By Laurel White
The two researchers were supposed to chat for just five minutes.
As their conversation moved from MRIs of human hearts and investigations of skeletal cells in mice to rare frozen tissue and even rarer expertise, those five minutes melted into hours. Years later, the duo have made discoveries that could break new ground in how heart disease is treated in people with diabetes — and they’re just getting started.

Since that first meeting in 2016, Gary Diffee, a professor in the Department of Kinesiology, and Chris Baldi, an associate professor of medicine at the University of Otago in Dunedin, New Zealand, have had quite the scientific adventure.
“This is definitely the coolest thing I’ve done for a long time in my research,” Diffee says.
Diffee and Baldi’s area of shared inquiry has to do with the unique complexities of heart disease in people with diabetes. According to the Centers for Disease Control and Prevention, people with diabetes are twice as likely to have heart disease compared to people without the condition. The two health challenges often go hand-in- hand, but research has shown that many medications used to treat heart disease aren’t as effective for people living with diabetes.
“We know very little about what diabetes is doing to the heart — why it is damaging heart function, why it’s making treatment less effective,” Diffee explains.
Baldi had been doing research on cardiac function and diabetes for a while before meeting Diffee. His research involved taking MRIs of hearts and using the images to examine how the organ reacted to things like exercise. Diffee suggested shifting the research toward a relatively rare technique he’d used for years in his own lab: examining the structure and function of single cells. Diffee argued that examining the heart in such a granular way could reap big benefits for understanding how it works, or fails to work, under certain conditions.

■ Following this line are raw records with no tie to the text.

(** X11: order of the calls to the terminal.  In full-screen mode the
    screen is opened exactly once, before anything else; [endwin] is called
    at most once, as the very last call, and exactly when main returns 0;
    in between there are only the calls of the loop, none of them a
    [printf].  In debug mode the screen is neither opened nor closed and
    nothing is drawn with curses: apart from [getch], [adjtimex] and
    [usleep] there are only [printf] calls. *)
Theorem screen_discipline (argv1 tz : option string) (answers : list poll) :
  exists body,
    screen (after (main argv1 tz answers))
    = (if debug_mode argv1 then [] else [Initscr])
      ++ body
      ++ match status (main argv1 tz answers) with
         | Some 0 => if debug_mode argv1 then [] else [Endwin]
         | _ => []
         end
    /\ Forall (loop_event (debug_mode argv1)) body.
Proof.
  unfold main.
  destruct (loop_screen (debug_mode argv1) answers init_locals []
              (if negb (debug_mode argv1)
               then snd (emit Initscr (mk_world tz []))
               else mk_world tz [])) as (body & Hb & Hall).
  exists body. split; [|exact Hall].
  rewrite Hb. destruct (debug_mode argv1); reflexivity.
Qed.

Lemma loop_outcome (debug : bool) (answers : list poll) :
  forall (l : locals) (fs : list frame) (w : world),
  exists before rest,
    answers = before ++ rest
    /\ Forall keeps_running before
    /\ final (loop debug answers l fs w)
       = fst (clock_run (List.map timex before) l)
    /\ frames (loop debug answers l fs w)
       = fs ++ snd (clock_run (List.map timex before) l)
    /\ match rest with
       | [] => status (loop debug answers l fs w) = None
       | p :: _ =>
           if (ch p =? ERR) || (ch p =? KEY_RESIZE)
           then adjtimex_ret p < 0 /\ status (loop debug answers l fs w) = Some 1
           else status (loop debug answers l fs w) = Some 0
       end.
Proof.
  induction answers as [|p rest IH]; intros l fs w.
  - exists [], []. cbn. rewrite app_nil_r. auto 10.
  - cbn [loop].
    destruct ((ch p =? ERR) || (ch p =? KEY_RESIZE)) eqn:Hch.
    + destruct (Z_lt_dec (adjtimex_ret p) 0) as [Hret|Hret].
      * exists [], (p :: rest).
        rewrite (iteration_fails debug p l _ Hret). cbn [status final frames].
        rewrite Hch. cbn. rewrite app_nil_r. auto 10.
      * destruct (iteration_returns debug p l (snd (emit Getch w)) ltac:(lia))
          as (w' & Hit & _).
        rewrite Hit.
        destruct (IH (fst (clock_step (timex p) l))
                     (fs ++ [snd (clock_step (timex p) l)]) w')
          as (before & rest' & Heq & Hrun & Hfin & Hfr & Hst).
        exists (p :: before), rest'.
        split; [rewrite Heq; reflexivity|].
        split.
        { constructor; [|exact Hrun]. split; [|lia].
          apply orb_true_iff in Hch. rewrite !Z.eqb_eq in Hch. exact Hch. }
        cbn [List.map].
        rewrite clock_run_cons_fst, clock_run_cons_snd, Hfin, Hfr, <- app_assoc.
        auto 10.
    + exists [], (p :: rest). rewrite Hch. cbn. rewrite app_nil_r. auto 10.
Qed.
(** X9: in any world, a run of the persister on a table of listings works
    on the listings whose link the content table, as the run can read it,
    does not hold.  It requests the link of each of them, in order, also
    when the append is refused; it appends the rows that are accepted, in
    order, and uses up one entry of the refusals per listing; it touches
    neither a dump nor a file at another path. *)
Theorem crawl_appends_accepted
    (decode : option str -> list N -> str) (html_parser : str -> list node)
    (rows : list Listing) (output_file : option str) (w : World) :
  let path := output_path output_file w in
  let todo := filter (fun r => link r ∉ eval (load_existing_links path) w) rows in
  let w' := exec (crawl_ptt_post_content decode html_parser (Table rows) output_file) w in
  table_rows path w'
  = table_rows path w
    ++ ((fun row => make_record row
                      (eval (get_structured_content decode html_parser (link row)) w))
          <$> accepted (write_errors w) todo)
  /\ requested w' = requested w ++ (link <$> todo)
  /\ write_errors w' = drop (length todo) (write_errors w)
  /\ http w' = http w /\ data_dir w' = data_dir w
  /\ forall p, p <> path ->
       files w' !! p = files w !! p /\ dumps w' !! p = dumps w !! p.
Proof.
  intros path todo w'.
  destruct (crawl_effect decode html_parser rows output_file w)
    as (Htable & Hreq & Herr & Hdumps & Hhttp & Hdir & Hfiles).
  fold path todo w' in Htable, Hreq, Herr, Hdumps, Hhttp, Hdir, Hfiles.
  split; [done|]. split; [done|]. split; [done|]. split; [done|]. split; [done|].
  intros p Hp. split; [by apply Hfiles|by rewrite Hdumps].
Qed.

(** A refused append loses the row, not the request: of two listings with
    the first append refused, both are requested and the second is stored. *)
Example crawl_refused_append :
  let data := Table [listing_at "/bbs/stock/M.1.html" "55";
                     listing_at "/bbs/stock/M.2.html" "爆"] in
  let w := set_write_errors [true] (world_of (response 200)) in
  let w' := exec (crawl_ptt_post_content (fun _ b => b) (fun _ => post_page sample_post)
                    data None) w in
  links_of (table_rows (output_path None w) w')
  = [utf8 "https://www.ptt.cc/bbs/stock/M.2.html"]
  /\ requested w' = [utf8 "https://www.ptt.cc/bbs/stock/M.1.html";
                     utf8 "https://www.ptt.cc/bbs/stock/M.2.html"].
Proof. split; vm_compute; reflexivity. Qed.


(** X11: with the default file name, [process_and_save_data] writes one
    dump, the frame it returns, which is what the filter returns at the same
    threshold; the dump goes to the name made of the threshold in force
    under the data directory; nothing is requested and no file at another
    path changes.  On the frame without columns it raises KeyError nrec
    and leaves the world as it is. *)
Theorem process_and_save_data_dumps_result
    (df : DataFrame) (threshold : option Z) (w : World) :
  let run := process_and_save_data df threshold None in
  let path := above_path (or_int threshold CONFIG.DEFAULT_THRESHOLD) w in
  (df = NoColumns -> run w = (Raise (KeyError (utf8 "nrec")), w))
  /\ (forall filtered,
        process_recommendations df threshold = Ok filtered ->
        eval run w = Ok filtered
        /\ dumps (exec run w) = <[path := filtered]> (dumps w)
        /\ requested (exec run w) = requested w
        /\ forall p, p <> path -> files (exec run w) !! p = files w !! p).
Proof.
  intros run path. unfold run, eval, exec.
  rewrite process_and_save_data_run. split.
  - by intros ->.
  - by intros filtered ->.
Qed.

Lemma process_and_save_data_dumps_result_witness :
  let df := Table (listing_of_nrec <$> [utf8 "10"; utf8 "55"]) in
  eval (process_and_save_data df None None) (world_of (response 200))
  = Ok (Table (listing_of_nrec <$> [utf8 "55"])).
Proof.
  intros df.
  pose (filtered := Table (listing_of_nrec <$> [utf8 "55"])).
  assert (H : process_recommendations df None = Ok filtered) by (vm_compute; reflexivity).
  exact (proj1 (proj2 (process_and_save_data_dumps_result df None
                         (world_of (response 200))) filtered H)).
Defined.
(** ** rate_limiter.py and server.py *)

Definition window_size : Z := Config.SLIDING_WINDOW_SIZE_SECONDS.
Definition segments : Z := Config.WINDOW_SEGMENTS.
Definition segment_size : Z := window_size / segments.

(** The dictionary returned by [_get_redis_keys]. *)
Record Keys := mkKeys { rpm_key : string; input_tpm_key : string; output_tpm_key : string }.

(** The body of a JSON response. *)
Inductive Content :=
| ErrorContent (message type : string) (param : option string) (code : string)
| CompletionContent (c : ChatCompletionResponse).

Record JSONResponse := mkResponse {
  status_code : Z;
  headers : gmap string string;
  response_content : Content
}.

(** Truth value of an [Optional[int]]: [None] and [0] are false. *)
Definition truthy (o : option Z) : bool :=
  match o with
  | Some n => negb (n =? 0)
  | None => false
  end.

Section RateLimiter.
(** [self.encoding.encode], the tokenizer. *)
Variable encode : string → list Z.
(** [datetime.isoformat]. *)
Variable isoformat : Z → string.

Definition _get_current_segment : M Z :=
  current_time ← int_time_time;
  mret (current_time / segment_size).

Definition _get_window_segments : M (Z * Z) :=
  current_segment ← _get_current_segment;
  let start_segment := current_segment - segments + 1 in
  mret (start_segment, current_segment).

Definition _get_redis_keys (api_key : string) : Keys :=
  {| rpm_key := "rate_limit:rpm:" +:+ api_key;
     input_tpm_key := "rate_limit:input_tpm:" +:+ api_key;
     output_tpm_key := "rate_limit:output_tpm:" +:+ api_key |}.

Definition _increment_counter (key : string) (segment : Z) (value : Z) : M unit :=
  let field := str segment in
  pipeline_execute [HINCRBY key field value; EXPIRE key (window_size * 2)].

Definition _get_window_sum (key : string) : M Z :=
  '(start_segment, end_segment) ← _get_window_segments;
  let segments_to_check := str <$> range start_segment (end_segment + 1) in
  values ← redis_hmget key segments_to_check;
  let total := sum ((λ v, match v with Some n => n | None => 0 end) <$> values) in
  mret total.

Definition _clean_old_segments (key : string) : M unit :=
  '(start_segment, _) ← _get_window_segments;
  all_fields ← redis_hkeys key;
  match all_fields with
  | [] => mret tt
  | _ =>
      let fields_to_delete :=
        List.filter (λ field, match int field with
                              | Some segment => bool_decide (segment < start_segment)
                              | None => false
                              end) all_fields in
      match fields_to_delete with
      | [] => mret tt
      | _ => redis_hdel key fields_to_delete
      end
  end.

Definition count_tokens (text : string) : Z := Z.of_nat (length (encode text)).

Definition estimate_request_tokens (request : ChatCompletionRequest) : Z :=
  let total_tokens :=
    foldl (λ total_tokens message,
             total_tokens + count_tokens (role message)
                          + count_tokens (content message) + 4)
          0 (messages request) in
  total_tokens + 2.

“Gary is one of a small number of people in the world who do this type of research,” Baldi says.
The only problem: Getting access to human heart tissue to run this sort of test isn’t simple.
Fortunately, Baldi had unique access to just what they needed — a bank of frozen heart tissue at the University of Otago.
“It’s a perfect source of heart tissue for us to do single cardiac cell measurements,” Diffee says.
The first months of their collaboration were unique. Baldi mailed frozen heart tissue for Diffee to run tests on. The tissue included samples from people with diabetes, and people without. Their hypothesis: Hearts of people with diabetes have decreased sensitivity to calcium, the stimulus that triggers contractions in heart cells.
Baldi describes their first set of results as “jaw-dropping.”
“When we ran those statistics and they confirmed our hypothesis, we couldn’t believe it,” he says.
The pair’s first publication on the subject ran in the journal Cardiovascular Research in April 2018.
But it became apparent that the journey from New Zealand to Madison was too risky for such valuable tissue.
“So we hit on this idea that I should just go down there and teach him how to do this,” Diffee recalls.
Baldi won a Catalyst Fund grant from the Royal Society of New Zealand to fund Diffee’s travel and the necessary equipment — a machine so delicate it has to sit on an air cushion. Later that year, Diffee made his first trip across the ocean.

The team, which grew to include UW–Madison alumna Angie Greenman, shifted to using more readily available heart cells from diabetic rats for further research and published more papers on their findings in 2021 and 2022. Those papers found different stages of diabetes affect cardiac calcium sensitivity differently and that exercise can increase the calcium sensitivity of heart cells in rats with diabetes.
Additional papers are in the works, as is a collaboration with University of Otago pharmacologists that has led to the early stages of a new drug that could be used to treat heart disease.
Treatments currently in use for acute heart failure, like adrenaline, work by increasing calcium movement in the heart.
A challenge with these drugs, Baldi explains, is that the movement of calcium in a cell requires a lot of oxygen — it’s asking an already overburdened organ to do something that’s pretty hard work.
“For a heart that’s failing, you’re asking it to do something too difficult,” he says. “It’s almost better to do nothing.”
The new drug, which has already received approval from the U.S. Food and Drug Administration for one condition, appears to offer a way to stimulate heartbeats without increasing calcium in the heart.
Baldi says it could someday be a game-changer for heart disease treatment.
“There are no guarantees, and we may be wrong — you usually are in science,” he says. “But what if we’re on to something?”
It’s a promising path forward, and one that never would have been possible without two researchers sitting down seven years ago for a short chat. “I just think this is one of the best things about science,” Diffee says.